Im lebenden Organismus Bildgebung der neuronalen Aktivität in nicht anästhesierten erwachsenen Drosophila-Fliegen

Wir versuchen, die molekularen, zellulären und schaltkreisförmigen Grundlagen des natürlichen Gedächtnisvergessens zu verstehen, um herauszufinden, wie das Gehirn aktiv Erinnerungen löscht oder unterdrückt, um die kognitive Flexibilität zu erhalten. Neuere Forschungen haben gezeigt, dass Vergessen nicht nur ein passiver Zerfall von Erinnerungen ist, sondern vielmehr ein hochgradig regulierter aktiver biologischer Prozess, der spezifische Muster neuronaler Aktivität erfordert.

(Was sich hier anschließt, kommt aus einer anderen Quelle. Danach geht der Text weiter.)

(* ===== verification/LowerTypes.v ===== *)
(** Shared vocabulary of the lowering crate
    (crates/bifrost-dtrace-lower/src/lib.rs and the reject reasons of
    adapter.rs): the error enumeration every DOF-driven path returns and the
    target-OS discriminator. *)

From S2P Require Import Prelude.

Local Open Scope Z_scope.

(** adapter.rs: why an adapter refused to materialise an ECB or action. *)
Inductive RejectReason : Type :=
| RejZeroMatch
| NoProvider
| NotImplemented
| DestructiveDisabled
| AggKindUnsupported
| ResourceExhausted
| LoweringFailed.

(** The [#[repr(u16)]] discriminants. *)
Definition reject_code (r : RejectReason) : Z :=
  match r with
  | RejZeroMatch => 1
  | NoProvider => 2
  | NotImplemented => 3
  | DestructiveDisabled => 4
  | AggKindUnsupported => 5
  | ResourceExhausted => 6
  | LoweringFailed => 7
  end.

Inductive LowerError : Type :=
| BadMagic
| ShortHeader
| SectionOutOfBounds (section_index section_offset section_size blob_len : Z)
| SectionEntsizeMismatch (section_index entsize size : Z)
| SectionIndexOutOfRange (referenced section_count : Z)
| TruncatedDif
| UnknownDifOp (op : Z)
| UnknownActionKind (kind : Z)
| UnknownAggKind (kind : Z)
| AdapterRejected (r : RejectReason)
| CapacityExceeded (limit : Z).

Inductive TargetOs : Type :=
| Any | Linux | FreeBsd | Illumos | Macos.

Module TargetOs.
Definition from_u16 (v : Z) : option TargetOs :=
  match v with
  | 0 => Some Any
  | 1 => Some Linux
  | 2 => Some FreeBsd
  | 3 => Some Illumos
  | 4 => Some Macos
  | _ => None
  end.

Definition as_u16 (t : TargetOs) : Z :=
  match t with
  | Any => 0
  | Linux => 1
  | FreeBsd => 2
  | Illumos => 3
  | Macos => 4
  end.

Lemma from_as t : from_u16 (as_u16 t) = Some t.
Proof. by destruct t. Qed.

Lemma as_from v t : from_u16 v = Some t -> as_u16 t = v.
Proof.
  destruct v as [|[[p|p|]|[[p|p|]|[p|p|]|]|]|]; simpl; try done;
    intros [= <-]; reflexivity.
Qed.
End TargetOs.

#[export] Instance RejectReason_eq_dec : EqDecision RejectReason.
Proof. solve_decision. Defined.
#[export] Instance LowerError_eq_dec : EqDecision LowerError.
Proof. solve_decision. Defined.
#[export] Instance TargetOs_eq_dec : EqDecision TargetOs.
Proof. solve_decision. Defined.
Lemma read_header_Ret {E} b h :
  read_header (E:=E) b = Ret (Some h) ->
  DOF_HDR_SIZE <= len b /\ len (ident h) = 16 /\
  in_u 32 (secnum h) /\ in_u 64 (secoff h) /\ in_u 32 (secsize h).
Proof.
  unfold read_header, DOF_HDR_SIZE. destruct (_ <? _) eqn:L; [done|].
  intros H.
  repeat (match type of H with
    | mbind _ ?m = _ => destruct m eqn:?; simpl in H; try discriminate
    end).
  injection H as <-. simpl. know_bounds. zbool. unfold in_u; split_and!; simpl; lia.
Qed.

(** The acceptance condition of [parse_blob], and the view it builds. *)
Lemma parse_blob_Ret b view :
  parse_blob b = Ret view ->
  exists h, read_header (E:=LowerError) b = Ret (Some h) /\
    take 4 (ident h) = DOF_MAG_BYTES /\
    secsize h = DOF_SEC_SIZE /\
    secoff h + secnum h * DOF_SEC_SIZE <= len b /\
    blob view = b /\ section_count view = secnum h /\
    slice (E:=LowerError) b (secoff h) (secoff h + secnum h * DOF_SEC_SIZE)
      = Ret (sections_bytes view).
Proof.
  unfold parse_blob. destruct (_ <? _) eqn:L; [done|].
  destruct (read_header b) as [[h|]|?|] eqn:R; simpl; try done.
  destruct (slice (ident h) 0 4) as [magic|?|] eqn:M; simpl; try done.
  destruct (bool_decide _) eqn:B; simpl; [|done]. apply bool_decide_eq_true in B.
  destruct (secsize h =? _) eqn:S; simpl; [|done]. zbool.
  destruct (checked_mul64 _ _) as [t|] eqn:T; simpl; [|done].
  apply checked_mul64_Some in T as [-> _].
  destruct (checked_add64 _ _) as [e|] eqn:A; simpl; [|done].
  apply checked_add64_Some in A as [-> _].
  destruct (_ <? _) eqn:L2; [done|]. zbool.
  destruct (slice b _ _) as [secs|?|] eqn:G; simpl; try done.
  intros [= <-]. simpl. exists h. split_and!; try done.
  unfold slice in M. destruct (slice_get (ident h) 0 4) eqn:G4; simplify_eq.
  revert G4. unfold slice_get. destruct (_ && _); [|done].
  change (Z.to_nat 0) with 0%nat. rewrite drop_0. by intros [= <-].
Qed.

Lemma parse_blob_wf b view : parse_blob b = Ret view -> view_wf view /\ blob view = b.
Proof.
  intros (h & R & _ & _ & Hle & Hb & Hc & Hs)%parse_blob_Ret.
  apply read_header_Ret in R as (_ & _ & Hn & _ & _).
  apply slice_Ret in Hs. split; [|done]. unfold view_wf. rewrite Hc. split; [done|lia].
Qed.

Lemma parse_blob_safe b : safe (parse_blob b).
Proof.
  unfold parse_blob. destruct (_ <? _); [done|].
  apply safe_bind; [apply read_header_safe|]. intros [h|] Hh; [simpl|done].
  apply read_header_Ret in Hh as (_ & Hid & [? ?] & [? ?] & _).
  apply safe_bind; [apply safe_slice; lia|]. intros magic _.
  destruct (negb _); [done|]. destruct (negb _); [done|].
  apply safe_bind; [apply safe_ok_or|]. intros t Ht.
  apply safe_bind; [apply safe_ok_or|]. intros e He.
  destruct (checked_mul64 _ _) eqn:T; simplify_eq/=.
  apply checked_mul64_Some in T as [-> _].
  destruct (checked_add64 _ _) eqn:A; simplify_eq/=.
  apply checked_add64_Some in A as [-> _]. unfold DOF_SEC_SIZE in *.
  destruct (_ <? _) eqn:L; [done|]. zbool.
  apply safe_bind; [apply safe_slice; lia|]. by intros.
Qed.

(** ** The iterator enumerates the whole table *)

Lemma section_iter_run view n i :
  view_wf view -> 0 <= i -> i + Z.of_nat n = section_count view ->
  exists l it, collect (section_iter_next (E:=Empty_set)) (S n)
      {| si_blob := sections_bytes view; si_remaining := Z.of_nat n; si_index := i |}
      = Some (l, it) /\ length l = n /\
    forall k h, section_at view (i + Z.of_nat k) = Some h ->
      l !! k = Some (i + Z.of_nat k, h).
Proof.
  intros Hwf. revert i. induction n as [|n IH]; intros i H0 Hn.
  - exists [], {| si_blob := sections_bytes view; si_remaining := 0; si_index := i |}.
    split_and!; [done|done|]. intros k h Hk%section_at_lt. lia.
  - destruct (section_at_total view i Hwf ltac:(lia)) as [h0 Hh0].
    destruct (IH (i + 1) ltac:(lia) ltac:(lia)) as (l & it & Hc & Hl & Hlk).
    exists ((i, h0) :: l), it. split_and!; [|by simpl; f_equal|].
    + erewrite collect_some; [rewrite Hc; done|].
      unfold section_iter_next. cbn [si_remaining si_blob si_index].
      destruct (Z.of_nat (S n) =? 0) eqn:?; zbool; [lia|].
      pose proof Hh0 as Hh1. unfold section_at in Hh1. destruct (_ <=? i); [done|].
      destruct (slice_get _ _ _) as [raw|]; [|done]. injection Hh1 as <-.
      by replace (Z.of_nat (S n) - 1) with (Z.of_nat n) by lia.
    + intros [|k] h Hk; [rewrite Z.add_0_r in *; simpl in *; congruence|].
      simpl. replace (i + Z.of_nat (S k)) with (i + 1 + Z.of_nat k) in * by lia. auto.
Qed.

(** ** A reference encoder, the layout of [sys/dtrace.h] *)

Definition enc_section (h : SectionHeader) : bytes :=
  to_le 4 (kind_raw h) ++ to_le 4 (align h) ++ to_le 4 (flags h) ++
  to_le 4 (entsize h) ++ to_le 8 (offset h) ++ to_le 8 (size h).

Definition enc_header (n : Z) : bytes :=
  (DOF_MAG_BYTES ++ replicate 12 (u8b 0)) ++ to_le 4 0 ++ to_le 4 DOF_HDR_SIZE ++
  to_le 4 DOF_SEC_SIZE ++ to_le 4 n ++ to_le 8 DOF_HDR_SIZE ++ to_le 8 0 ++
  to_le 8 0 ++ to_le 8 0.

Definition dof_image (hs : list SectionHeader) (payload : bytes) : bytes :=
  enc_header (len hs) ++ concat (map enc_section hs) ++ payload.

Lemma len_enc_section h : len (enc_section h) = DOF_SEC_SIZE.
Proof. unfold enc_section, DOF_SEC_SIZE. len_lia. Qed.

Lemma len_ident : len (DOF_MAG_BYTES ++ replicate 12 (u8b 0)) = 16.
Proof. reflexivity. Qed.

Lemma len_enc_header n : len (enc_header n) = DOF_HDR_SIZE.
Proof.
  unfold enc_header, DOF_HDR_SIZE. rewrite len_app, len_ident, !len_app, !len_to_le. lia.
Qed.

Lemma len_enc_table hs : len (concat (map enc_section hs)) = len hs * DOF_SEC_SIZE.
Proof.
  induction hs as [|h hs IH]; [done|]. cbn [map concat].
  rewrite len_app, len_cons, len_enc_section, IH. unfold DOF_SEC_SIZE. lia.
Qed.

Lemma slice_get_of_slice {A} (b : list A) lo hi s :
  slice (E:=Empty_set) b lo hi = Ret s -> slice_get b lo hi = Some s.
Proof. unfold slice. by destruct (slice_get b lo hi); intros [= <-]. Qed.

Eine große Herausforderung besteht darin, spezifische Schaltkreismanipulationen mit dynamischen Gedächtnisprozessen zu verknüpfen und gleichzeitig konnektomische, genetische und Verhaltensdaten auf strenge und interpretierbare Weise zu integrieren. Wir halfen bei der Etablierung, dass Vergessen ein aktiver biologisch regulierter Prozess ist. Unsere Arbeit identifizierte spezifische dopaminerge Neuronen und molekulare Signalwege, die für das normale Vergessen im Drosophila-Gehirn erforderlich sind. Unser Protokoll ermöglicht die funktionelle Bildgebung bei Fliegen ohne Anästhesie und verhindert so unerwünschte unspezifische Effekte durch die Anästhetika. Wir verwenden diesen Ansatz, um die neuronalen Korrelate zu untersuchen, die der Gedächtnisbildung und dem aktiven Gedächtnisvergessen zugrunde liegen.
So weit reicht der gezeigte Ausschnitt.